## ACTIVITY
From the records below, please repeat exactly the line that has "- cbn [tasks set_tasks set_files].", the line that has "Record chip := mkChip", and every line between them, and nothing else.

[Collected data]
• • • •
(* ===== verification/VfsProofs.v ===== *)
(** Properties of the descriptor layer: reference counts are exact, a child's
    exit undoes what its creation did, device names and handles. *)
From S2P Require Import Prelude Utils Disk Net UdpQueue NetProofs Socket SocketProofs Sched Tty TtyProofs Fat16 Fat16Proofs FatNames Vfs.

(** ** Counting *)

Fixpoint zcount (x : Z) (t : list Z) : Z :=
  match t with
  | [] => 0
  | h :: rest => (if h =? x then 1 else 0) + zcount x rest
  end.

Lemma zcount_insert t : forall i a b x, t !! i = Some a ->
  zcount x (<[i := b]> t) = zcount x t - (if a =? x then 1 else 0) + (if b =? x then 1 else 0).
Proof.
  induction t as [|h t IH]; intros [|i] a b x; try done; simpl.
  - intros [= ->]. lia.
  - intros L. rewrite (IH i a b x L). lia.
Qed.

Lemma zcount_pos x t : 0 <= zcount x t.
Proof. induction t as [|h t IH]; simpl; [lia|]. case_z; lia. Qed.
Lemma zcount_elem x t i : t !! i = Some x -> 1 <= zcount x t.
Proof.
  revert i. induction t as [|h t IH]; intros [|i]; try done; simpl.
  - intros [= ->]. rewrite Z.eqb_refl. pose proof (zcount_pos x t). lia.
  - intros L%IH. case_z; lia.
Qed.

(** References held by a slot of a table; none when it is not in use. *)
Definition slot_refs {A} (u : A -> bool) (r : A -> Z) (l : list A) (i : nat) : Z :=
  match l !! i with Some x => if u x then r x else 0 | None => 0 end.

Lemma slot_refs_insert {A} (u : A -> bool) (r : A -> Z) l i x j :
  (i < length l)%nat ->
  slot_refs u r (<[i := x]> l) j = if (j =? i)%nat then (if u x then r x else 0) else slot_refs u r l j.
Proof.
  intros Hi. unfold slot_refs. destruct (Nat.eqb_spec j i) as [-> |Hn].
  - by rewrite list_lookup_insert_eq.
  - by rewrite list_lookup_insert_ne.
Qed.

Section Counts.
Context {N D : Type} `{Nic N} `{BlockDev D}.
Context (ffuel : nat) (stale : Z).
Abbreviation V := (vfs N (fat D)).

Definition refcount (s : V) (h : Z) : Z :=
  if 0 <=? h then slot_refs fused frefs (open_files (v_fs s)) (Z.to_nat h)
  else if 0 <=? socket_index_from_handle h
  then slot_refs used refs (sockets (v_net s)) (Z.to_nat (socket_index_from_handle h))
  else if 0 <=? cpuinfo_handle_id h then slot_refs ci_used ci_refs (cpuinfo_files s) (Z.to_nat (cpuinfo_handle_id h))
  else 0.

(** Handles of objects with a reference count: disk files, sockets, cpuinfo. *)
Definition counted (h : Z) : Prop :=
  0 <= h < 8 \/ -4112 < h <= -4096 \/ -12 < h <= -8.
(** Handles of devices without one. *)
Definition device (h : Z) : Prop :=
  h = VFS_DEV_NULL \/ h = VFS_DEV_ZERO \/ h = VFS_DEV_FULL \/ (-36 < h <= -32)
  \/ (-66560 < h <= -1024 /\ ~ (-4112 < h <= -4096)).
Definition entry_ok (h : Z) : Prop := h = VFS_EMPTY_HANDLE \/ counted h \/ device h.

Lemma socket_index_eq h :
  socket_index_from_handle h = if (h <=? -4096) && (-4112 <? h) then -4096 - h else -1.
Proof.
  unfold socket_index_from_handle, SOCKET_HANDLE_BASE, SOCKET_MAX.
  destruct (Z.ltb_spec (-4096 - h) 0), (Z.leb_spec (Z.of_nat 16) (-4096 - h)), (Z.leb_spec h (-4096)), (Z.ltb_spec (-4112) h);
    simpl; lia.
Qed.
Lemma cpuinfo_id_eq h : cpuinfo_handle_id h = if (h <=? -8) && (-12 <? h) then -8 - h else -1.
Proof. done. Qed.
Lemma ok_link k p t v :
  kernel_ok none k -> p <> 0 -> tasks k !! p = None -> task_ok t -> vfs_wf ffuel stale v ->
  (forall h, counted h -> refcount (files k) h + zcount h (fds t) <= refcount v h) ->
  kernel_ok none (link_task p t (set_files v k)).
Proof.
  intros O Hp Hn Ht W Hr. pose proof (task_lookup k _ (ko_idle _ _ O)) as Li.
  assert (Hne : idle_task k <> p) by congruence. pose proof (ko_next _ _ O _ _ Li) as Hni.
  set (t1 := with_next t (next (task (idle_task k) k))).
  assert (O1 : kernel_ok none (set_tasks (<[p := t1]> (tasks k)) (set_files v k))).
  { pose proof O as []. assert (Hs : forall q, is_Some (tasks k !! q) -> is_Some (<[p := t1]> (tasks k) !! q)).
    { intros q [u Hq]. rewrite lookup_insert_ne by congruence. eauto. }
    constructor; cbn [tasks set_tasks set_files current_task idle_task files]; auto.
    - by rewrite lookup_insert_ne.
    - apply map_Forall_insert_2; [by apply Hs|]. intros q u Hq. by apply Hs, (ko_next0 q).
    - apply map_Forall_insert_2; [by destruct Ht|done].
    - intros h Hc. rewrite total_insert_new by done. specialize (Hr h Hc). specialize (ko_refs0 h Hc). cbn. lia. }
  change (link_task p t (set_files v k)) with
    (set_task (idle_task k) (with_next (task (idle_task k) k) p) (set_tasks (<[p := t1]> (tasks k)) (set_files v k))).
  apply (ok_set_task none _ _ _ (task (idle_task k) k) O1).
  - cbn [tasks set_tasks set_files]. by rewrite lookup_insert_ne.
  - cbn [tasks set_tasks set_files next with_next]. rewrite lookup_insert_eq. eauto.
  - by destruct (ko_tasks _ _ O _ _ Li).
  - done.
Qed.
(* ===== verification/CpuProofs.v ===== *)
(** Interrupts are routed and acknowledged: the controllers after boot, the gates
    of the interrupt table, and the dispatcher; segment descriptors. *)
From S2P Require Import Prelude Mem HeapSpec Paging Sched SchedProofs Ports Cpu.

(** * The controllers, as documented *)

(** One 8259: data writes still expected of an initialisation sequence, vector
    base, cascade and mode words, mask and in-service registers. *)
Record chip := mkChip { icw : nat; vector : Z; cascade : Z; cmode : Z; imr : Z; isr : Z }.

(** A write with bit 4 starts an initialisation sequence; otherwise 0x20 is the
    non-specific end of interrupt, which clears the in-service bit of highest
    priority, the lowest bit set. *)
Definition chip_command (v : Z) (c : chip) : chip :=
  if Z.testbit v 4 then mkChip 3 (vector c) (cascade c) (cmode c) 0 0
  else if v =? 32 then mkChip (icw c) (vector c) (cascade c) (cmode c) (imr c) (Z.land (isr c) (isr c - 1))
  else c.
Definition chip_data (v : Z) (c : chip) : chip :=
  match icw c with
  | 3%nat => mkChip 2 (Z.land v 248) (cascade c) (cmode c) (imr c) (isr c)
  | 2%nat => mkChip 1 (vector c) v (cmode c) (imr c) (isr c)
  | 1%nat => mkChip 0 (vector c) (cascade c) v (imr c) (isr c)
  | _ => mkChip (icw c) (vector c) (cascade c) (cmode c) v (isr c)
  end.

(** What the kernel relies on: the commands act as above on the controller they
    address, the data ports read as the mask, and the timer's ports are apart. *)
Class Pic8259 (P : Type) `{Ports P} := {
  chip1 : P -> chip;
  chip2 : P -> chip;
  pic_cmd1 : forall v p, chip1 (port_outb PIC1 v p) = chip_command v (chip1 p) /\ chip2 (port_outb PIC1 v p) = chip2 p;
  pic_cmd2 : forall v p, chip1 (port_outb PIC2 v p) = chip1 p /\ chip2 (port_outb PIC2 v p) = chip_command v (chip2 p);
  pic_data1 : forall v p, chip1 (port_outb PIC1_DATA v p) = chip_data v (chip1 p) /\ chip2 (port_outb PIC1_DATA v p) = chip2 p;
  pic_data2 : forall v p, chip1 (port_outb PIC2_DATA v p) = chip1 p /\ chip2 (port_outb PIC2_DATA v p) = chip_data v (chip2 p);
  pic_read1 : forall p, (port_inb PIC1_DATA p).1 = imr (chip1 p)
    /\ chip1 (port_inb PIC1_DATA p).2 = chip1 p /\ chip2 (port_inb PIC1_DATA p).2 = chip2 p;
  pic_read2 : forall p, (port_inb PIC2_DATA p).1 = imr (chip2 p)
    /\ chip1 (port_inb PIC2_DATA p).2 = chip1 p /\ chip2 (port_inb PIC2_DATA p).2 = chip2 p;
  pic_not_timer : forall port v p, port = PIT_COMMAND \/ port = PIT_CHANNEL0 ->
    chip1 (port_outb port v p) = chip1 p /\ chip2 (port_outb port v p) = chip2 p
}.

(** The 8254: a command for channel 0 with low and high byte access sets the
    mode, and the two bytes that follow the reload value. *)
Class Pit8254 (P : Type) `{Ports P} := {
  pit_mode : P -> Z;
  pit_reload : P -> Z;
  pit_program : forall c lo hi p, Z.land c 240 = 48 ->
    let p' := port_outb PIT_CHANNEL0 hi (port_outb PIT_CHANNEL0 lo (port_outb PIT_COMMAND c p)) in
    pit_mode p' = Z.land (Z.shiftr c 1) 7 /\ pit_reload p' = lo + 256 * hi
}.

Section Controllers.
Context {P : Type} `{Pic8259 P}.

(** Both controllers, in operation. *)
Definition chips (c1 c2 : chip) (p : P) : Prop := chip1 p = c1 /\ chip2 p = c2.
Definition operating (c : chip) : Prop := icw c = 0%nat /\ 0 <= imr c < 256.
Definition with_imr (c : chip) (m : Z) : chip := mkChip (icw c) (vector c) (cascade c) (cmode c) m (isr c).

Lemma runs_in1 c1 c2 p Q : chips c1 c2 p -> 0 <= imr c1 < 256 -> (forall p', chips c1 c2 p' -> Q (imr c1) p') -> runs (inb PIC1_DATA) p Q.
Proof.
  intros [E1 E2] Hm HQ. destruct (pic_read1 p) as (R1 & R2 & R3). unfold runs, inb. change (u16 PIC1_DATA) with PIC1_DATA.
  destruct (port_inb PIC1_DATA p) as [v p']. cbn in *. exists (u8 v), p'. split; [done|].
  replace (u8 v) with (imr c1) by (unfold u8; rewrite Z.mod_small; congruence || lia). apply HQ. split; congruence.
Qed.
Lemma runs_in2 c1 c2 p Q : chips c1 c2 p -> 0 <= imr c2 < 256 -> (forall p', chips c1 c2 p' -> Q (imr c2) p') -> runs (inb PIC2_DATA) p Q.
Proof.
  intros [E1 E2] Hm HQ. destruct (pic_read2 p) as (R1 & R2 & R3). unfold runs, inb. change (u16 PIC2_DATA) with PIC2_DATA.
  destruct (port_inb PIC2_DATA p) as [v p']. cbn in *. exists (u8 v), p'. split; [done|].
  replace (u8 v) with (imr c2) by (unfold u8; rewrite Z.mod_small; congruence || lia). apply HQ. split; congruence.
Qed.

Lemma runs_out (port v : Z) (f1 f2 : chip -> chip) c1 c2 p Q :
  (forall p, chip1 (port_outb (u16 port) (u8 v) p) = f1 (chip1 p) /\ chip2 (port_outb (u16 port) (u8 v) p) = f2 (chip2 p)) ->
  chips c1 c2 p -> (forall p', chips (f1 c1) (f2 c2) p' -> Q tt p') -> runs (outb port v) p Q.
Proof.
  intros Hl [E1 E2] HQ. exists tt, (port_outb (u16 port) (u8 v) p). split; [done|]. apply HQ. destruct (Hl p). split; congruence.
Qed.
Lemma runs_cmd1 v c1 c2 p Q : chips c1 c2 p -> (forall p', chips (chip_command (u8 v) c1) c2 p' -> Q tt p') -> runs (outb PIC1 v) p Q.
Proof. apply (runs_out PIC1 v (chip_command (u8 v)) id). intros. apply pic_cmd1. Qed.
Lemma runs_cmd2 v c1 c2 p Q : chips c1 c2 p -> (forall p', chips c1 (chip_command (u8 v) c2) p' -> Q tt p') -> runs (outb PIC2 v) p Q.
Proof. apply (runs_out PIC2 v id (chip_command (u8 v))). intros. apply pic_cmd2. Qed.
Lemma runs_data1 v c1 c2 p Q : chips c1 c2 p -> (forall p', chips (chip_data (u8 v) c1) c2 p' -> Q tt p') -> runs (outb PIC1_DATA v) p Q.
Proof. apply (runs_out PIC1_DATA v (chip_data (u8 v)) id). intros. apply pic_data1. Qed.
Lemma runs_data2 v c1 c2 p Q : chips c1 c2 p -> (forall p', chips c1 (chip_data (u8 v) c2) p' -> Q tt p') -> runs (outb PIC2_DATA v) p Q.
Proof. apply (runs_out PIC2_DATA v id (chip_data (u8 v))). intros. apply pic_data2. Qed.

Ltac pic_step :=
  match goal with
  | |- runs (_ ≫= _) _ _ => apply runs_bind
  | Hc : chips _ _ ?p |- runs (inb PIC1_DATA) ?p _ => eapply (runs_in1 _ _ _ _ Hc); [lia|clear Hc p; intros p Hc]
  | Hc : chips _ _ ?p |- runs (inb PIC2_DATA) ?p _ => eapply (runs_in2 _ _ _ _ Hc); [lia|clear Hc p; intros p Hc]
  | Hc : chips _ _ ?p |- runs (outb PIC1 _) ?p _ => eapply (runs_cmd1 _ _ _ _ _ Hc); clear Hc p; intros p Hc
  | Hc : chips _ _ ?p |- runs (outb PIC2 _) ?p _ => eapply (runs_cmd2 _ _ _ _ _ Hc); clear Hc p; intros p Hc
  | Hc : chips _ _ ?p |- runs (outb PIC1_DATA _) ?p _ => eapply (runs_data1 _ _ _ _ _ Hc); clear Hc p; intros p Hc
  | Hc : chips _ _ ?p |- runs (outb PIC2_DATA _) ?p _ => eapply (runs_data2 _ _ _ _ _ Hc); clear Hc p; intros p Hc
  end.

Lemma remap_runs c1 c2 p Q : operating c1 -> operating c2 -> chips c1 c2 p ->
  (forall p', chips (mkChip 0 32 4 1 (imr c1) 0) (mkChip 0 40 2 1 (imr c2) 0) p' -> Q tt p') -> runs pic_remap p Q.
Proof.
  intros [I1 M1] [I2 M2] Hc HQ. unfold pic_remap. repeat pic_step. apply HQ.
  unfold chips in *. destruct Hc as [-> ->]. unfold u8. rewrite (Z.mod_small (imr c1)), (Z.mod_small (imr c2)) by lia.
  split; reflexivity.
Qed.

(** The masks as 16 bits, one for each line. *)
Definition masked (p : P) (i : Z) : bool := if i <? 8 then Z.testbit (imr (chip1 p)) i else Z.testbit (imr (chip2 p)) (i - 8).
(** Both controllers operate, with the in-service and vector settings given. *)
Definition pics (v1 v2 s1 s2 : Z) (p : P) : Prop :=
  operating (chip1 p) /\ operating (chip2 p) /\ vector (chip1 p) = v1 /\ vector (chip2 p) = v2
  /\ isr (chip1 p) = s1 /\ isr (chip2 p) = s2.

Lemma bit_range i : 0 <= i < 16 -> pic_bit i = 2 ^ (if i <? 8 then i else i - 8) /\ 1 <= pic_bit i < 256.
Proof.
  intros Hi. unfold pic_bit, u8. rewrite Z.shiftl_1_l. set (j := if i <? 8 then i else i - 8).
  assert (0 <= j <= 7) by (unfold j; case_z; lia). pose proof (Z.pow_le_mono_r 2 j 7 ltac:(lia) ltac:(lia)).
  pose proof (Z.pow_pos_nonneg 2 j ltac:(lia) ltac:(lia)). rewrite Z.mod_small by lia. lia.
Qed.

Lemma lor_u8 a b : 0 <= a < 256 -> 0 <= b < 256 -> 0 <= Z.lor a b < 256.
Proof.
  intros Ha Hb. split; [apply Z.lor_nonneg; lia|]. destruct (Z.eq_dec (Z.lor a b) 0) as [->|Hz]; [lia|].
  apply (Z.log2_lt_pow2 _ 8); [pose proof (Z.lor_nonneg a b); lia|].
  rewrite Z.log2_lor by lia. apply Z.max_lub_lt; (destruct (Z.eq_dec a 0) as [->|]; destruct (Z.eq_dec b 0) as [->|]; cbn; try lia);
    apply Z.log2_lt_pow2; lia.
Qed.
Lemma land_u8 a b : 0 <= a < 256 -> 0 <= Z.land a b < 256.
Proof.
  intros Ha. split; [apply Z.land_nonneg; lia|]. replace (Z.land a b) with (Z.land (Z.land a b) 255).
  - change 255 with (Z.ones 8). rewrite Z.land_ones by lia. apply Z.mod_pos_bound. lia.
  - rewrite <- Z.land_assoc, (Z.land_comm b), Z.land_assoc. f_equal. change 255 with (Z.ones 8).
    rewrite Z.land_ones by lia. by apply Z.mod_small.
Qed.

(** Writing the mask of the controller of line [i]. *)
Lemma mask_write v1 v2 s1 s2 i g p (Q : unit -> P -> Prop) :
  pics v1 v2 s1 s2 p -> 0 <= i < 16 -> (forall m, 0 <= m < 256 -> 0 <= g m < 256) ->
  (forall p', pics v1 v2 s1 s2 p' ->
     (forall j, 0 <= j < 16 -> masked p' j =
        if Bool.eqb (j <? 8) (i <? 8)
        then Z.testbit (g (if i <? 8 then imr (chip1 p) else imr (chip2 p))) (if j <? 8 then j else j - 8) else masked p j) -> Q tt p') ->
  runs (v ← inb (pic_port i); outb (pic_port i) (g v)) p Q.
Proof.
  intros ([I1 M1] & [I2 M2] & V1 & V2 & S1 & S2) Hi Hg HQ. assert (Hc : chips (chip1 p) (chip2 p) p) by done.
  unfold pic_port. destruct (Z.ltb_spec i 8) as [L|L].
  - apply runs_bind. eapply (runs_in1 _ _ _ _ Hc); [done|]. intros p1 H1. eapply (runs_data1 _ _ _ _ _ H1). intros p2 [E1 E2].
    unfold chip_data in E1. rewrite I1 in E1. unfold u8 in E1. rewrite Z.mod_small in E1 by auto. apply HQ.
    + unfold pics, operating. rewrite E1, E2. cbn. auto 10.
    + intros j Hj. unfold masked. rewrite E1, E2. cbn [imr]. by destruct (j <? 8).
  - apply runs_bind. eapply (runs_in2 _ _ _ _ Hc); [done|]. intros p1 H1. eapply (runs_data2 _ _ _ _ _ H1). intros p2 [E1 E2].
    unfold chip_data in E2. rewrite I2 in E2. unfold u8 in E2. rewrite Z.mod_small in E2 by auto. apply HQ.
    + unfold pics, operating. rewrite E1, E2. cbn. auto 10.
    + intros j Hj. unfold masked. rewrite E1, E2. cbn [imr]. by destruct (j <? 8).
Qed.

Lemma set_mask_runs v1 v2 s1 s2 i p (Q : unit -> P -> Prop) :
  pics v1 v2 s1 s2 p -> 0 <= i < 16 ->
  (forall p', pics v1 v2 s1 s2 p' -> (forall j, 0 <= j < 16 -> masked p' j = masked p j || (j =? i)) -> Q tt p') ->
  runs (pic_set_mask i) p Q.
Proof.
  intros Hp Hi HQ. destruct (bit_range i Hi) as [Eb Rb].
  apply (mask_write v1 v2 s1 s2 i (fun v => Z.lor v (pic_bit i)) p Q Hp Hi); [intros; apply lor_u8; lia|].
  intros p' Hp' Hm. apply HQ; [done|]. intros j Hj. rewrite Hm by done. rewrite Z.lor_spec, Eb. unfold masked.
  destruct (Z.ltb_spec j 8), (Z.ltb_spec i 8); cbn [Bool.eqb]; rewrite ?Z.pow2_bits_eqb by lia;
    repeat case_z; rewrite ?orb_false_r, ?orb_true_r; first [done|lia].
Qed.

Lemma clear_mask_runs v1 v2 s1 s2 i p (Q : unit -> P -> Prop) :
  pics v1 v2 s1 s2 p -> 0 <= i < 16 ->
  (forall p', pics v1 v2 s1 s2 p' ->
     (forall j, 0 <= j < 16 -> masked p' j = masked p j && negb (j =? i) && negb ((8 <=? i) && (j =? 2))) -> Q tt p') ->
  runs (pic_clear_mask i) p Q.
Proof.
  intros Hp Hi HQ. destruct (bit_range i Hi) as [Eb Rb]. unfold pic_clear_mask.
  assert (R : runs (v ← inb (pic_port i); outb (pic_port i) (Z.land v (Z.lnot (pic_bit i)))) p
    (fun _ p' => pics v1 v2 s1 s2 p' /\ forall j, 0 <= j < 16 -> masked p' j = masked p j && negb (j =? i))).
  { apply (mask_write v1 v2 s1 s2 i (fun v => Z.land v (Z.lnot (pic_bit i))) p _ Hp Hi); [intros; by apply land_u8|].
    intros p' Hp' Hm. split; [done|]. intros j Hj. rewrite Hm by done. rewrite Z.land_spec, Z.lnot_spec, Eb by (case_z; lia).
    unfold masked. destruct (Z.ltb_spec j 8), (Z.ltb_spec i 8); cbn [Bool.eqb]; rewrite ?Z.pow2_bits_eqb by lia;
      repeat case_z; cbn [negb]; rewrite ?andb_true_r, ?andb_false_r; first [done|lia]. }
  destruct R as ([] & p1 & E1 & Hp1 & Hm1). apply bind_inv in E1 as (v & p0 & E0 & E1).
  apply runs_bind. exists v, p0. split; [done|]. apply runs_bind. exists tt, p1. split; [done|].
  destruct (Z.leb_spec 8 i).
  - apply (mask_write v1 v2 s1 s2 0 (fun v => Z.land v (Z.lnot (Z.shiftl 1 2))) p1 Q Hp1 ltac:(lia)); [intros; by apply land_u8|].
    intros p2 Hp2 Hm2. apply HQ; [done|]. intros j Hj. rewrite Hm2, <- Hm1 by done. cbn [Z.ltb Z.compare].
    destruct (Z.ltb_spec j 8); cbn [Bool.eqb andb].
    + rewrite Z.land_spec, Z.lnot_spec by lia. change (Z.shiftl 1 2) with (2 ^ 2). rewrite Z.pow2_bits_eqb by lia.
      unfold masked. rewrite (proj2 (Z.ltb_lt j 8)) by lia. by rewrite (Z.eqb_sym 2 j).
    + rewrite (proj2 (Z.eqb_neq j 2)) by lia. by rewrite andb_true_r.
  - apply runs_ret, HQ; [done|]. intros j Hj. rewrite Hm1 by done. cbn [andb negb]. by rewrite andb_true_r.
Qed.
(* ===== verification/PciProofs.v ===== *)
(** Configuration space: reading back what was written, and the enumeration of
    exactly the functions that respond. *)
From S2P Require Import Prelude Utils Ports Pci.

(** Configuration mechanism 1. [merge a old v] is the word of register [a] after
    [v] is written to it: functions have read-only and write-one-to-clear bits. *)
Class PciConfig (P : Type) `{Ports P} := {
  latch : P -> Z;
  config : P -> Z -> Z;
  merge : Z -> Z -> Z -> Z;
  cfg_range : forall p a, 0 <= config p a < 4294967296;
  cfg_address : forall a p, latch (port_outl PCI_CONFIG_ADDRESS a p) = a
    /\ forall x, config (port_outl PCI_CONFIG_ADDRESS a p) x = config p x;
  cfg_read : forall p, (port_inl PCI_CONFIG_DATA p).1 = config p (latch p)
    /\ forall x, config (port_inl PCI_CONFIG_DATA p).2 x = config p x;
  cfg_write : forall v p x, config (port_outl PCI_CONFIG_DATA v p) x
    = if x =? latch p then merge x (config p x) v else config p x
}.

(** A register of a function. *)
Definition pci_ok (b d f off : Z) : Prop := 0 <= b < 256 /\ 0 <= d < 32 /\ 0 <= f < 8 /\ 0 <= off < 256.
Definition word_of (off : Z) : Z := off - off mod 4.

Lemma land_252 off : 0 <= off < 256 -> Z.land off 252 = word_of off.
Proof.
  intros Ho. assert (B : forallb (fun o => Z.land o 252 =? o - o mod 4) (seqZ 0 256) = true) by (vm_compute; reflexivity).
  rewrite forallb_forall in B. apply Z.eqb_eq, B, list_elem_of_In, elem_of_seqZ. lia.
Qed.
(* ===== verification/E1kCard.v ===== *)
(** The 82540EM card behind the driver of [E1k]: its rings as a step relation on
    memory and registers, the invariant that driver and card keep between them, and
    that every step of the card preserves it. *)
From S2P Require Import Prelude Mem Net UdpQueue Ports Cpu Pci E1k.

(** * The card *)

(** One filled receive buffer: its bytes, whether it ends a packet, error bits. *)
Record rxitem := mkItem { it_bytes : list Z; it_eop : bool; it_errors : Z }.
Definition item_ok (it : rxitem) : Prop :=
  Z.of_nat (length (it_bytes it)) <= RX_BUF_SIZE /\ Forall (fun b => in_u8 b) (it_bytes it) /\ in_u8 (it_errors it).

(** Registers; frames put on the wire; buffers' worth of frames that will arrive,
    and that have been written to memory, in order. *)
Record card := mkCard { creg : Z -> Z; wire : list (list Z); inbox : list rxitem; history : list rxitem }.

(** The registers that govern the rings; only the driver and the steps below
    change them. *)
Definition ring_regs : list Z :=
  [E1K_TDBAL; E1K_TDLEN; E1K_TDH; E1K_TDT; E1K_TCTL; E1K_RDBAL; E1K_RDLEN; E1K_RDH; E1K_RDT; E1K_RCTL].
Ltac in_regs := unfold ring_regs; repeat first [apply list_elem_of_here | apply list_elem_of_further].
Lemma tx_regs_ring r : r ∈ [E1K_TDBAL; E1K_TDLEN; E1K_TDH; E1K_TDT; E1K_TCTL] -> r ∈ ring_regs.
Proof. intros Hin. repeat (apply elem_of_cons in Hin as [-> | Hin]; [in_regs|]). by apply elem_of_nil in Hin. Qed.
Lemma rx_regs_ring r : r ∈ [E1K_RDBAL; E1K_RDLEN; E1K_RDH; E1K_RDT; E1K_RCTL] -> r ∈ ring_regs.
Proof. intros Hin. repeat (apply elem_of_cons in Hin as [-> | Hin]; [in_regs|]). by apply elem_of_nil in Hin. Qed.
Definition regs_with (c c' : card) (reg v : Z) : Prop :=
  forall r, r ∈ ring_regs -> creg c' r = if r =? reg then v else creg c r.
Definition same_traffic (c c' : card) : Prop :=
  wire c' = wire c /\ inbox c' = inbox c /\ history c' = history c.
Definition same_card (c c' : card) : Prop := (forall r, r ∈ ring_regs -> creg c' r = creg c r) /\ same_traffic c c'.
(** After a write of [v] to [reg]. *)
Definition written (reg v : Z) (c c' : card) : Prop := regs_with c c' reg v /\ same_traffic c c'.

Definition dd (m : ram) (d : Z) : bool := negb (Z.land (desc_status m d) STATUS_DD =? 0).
• • • •
## TASK RESULT
  - cbn [tasks set_tasks set_files]. by rewrite lookup_insert_ne.
  - cbn [tasks set_tasks set_files next with_next]. rewrite lookup_insert_eq. eauto.
  - by destruct (ko_tasks _ _ O _ _ Li).
  - done.
Qed.
(* ===== verification/CpuProofs.v ===== *)
(** Interrupts are routed and acknowledged: the controllers after boot, the gates
    of the interrupt table, and the dispatcher; segment descriptors. *)
From S2P Require Import Prelude Mem HeapSpec Paging Sched SchedProofs Ports Cpu.

(** * The controllers, as documented *)

(** One 8259: data writes still expected of an initialisation sequence, vector
    base, cascade and mode words, mask and in-service registers. *)
Record chip := mkChip { icw : nat; vector : Z; cascade : Z; cmode : Z; imr : Z; isr : Z }.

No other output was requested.